(* ===== verification/CommandSpec.v ===== *)
(** * What the commands of the shell do with their text

    The commands [xargs] builds from its input, the record [read] takes of what the shell buffered
    for it, and the expressions of [test]. *)

From S2P Require Import Prelude.
From S2P Require Import RustStr.
From S2P Require Import State.
From S2P Require Import Descriptors.
From S2P Require Import ShellParser.
From S2P Require Import ExpandText.
From S2P Require Import Expand.
From S2P Require Import Machine.
From S2P Require Import ExecData.
From S2P Require Import ExecText.
From S2P Require Import CommandIo.
From S2P Require Import BuiltinTest.
From S2P Require Import BuiltinRead.
From S2P Require Import ProgramArgs.
From S2P Require Import Resources.
From S2P Require Import Boot.
From S2P Require Import BootInv.
From S2P Require Import KernelSystem.

(** ** [xargs] *)

Section xargs.

(** [l] in runs of [n], in order: every run but the last is full. *)
Definition runs_of (n : nat) (l : list string) (batches : list (list string)) : Prop :=
  concat batches = l ∧
  ∀ i batch, batches !! i = Some batch → (0 < length batch ≤ n)%nat ∧ (S i < length batches → length batch = n)%nat.

Definition commands_len (commands : list (list string)) : Z := foldr (λ command total, words_len command + total) 0 commands.

(** Commands within the limit on the bytes of all of them. *)
Definition within_limit (commands : list (list string)) : result string (list (list string)) :=
  if commands_len commands <=? MAX_ARGUMENT_BYTES then Ok commands else Err arguments_exceed.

============================================================

Task details> Print all of the lines above so that each one matches its original exactly.

The answer>
(* ===== verification/CommandSpec.v ===== *)
(** * What the commands of the shell do with their text

    The commands [xargs] builds from its input, the record [read] takes of what the shell buffered
    for it, and the expressions of [test]. *)

From S2P Require Import Prelude.
From S2P Require Import RustStr.
From S2P Require Import State.
From S2P Require Import Descriptors.
From S2P Require Import ShellParser.
From S2P Require Import ExpandText.
From S2P Require Import Expand.
From S2P Require Import Machine.
From S2P Require Import ExecData.
From S2P Require Import ExecText.
From S2P Require Import CommandIo.
From S2P Require Import BuiltinTest.
From S2P Require Import BuiltinRead.
From S2P Require Import ProgramArgs.
From S2P Require Import Resources.
From S2P Require Import Boot.
From S2P Require Import BootInv.
From S2P Require Import KernelSystem.

(** ** [xargs] *)

Section xargs.

(** [l] in runs of [n], in order: every run but the last is full. *)
Definition runs_of (n : nat) (l : list string) (batches : list (list string)) : Prop :=
  concat batches = l ∧
  ∀ i batch, batches !! i = Some batch → (0 < length batch ≤ n)%nat ∧ (S i < length batches → length batch = n)%nat.

Definition commands_len (commands : list (list string)) : Z := foldr (λ command total, words_len command + total) 0 commands.

(** Commands within the limit on the bytes of all of them. *)
Definition within_limit (commands : list (list string)) : result string (list (list string)) :=
  if commands_len commands <=? MAX_ARGUMENT_BYTES then Ok commands else Err arguments_exceed.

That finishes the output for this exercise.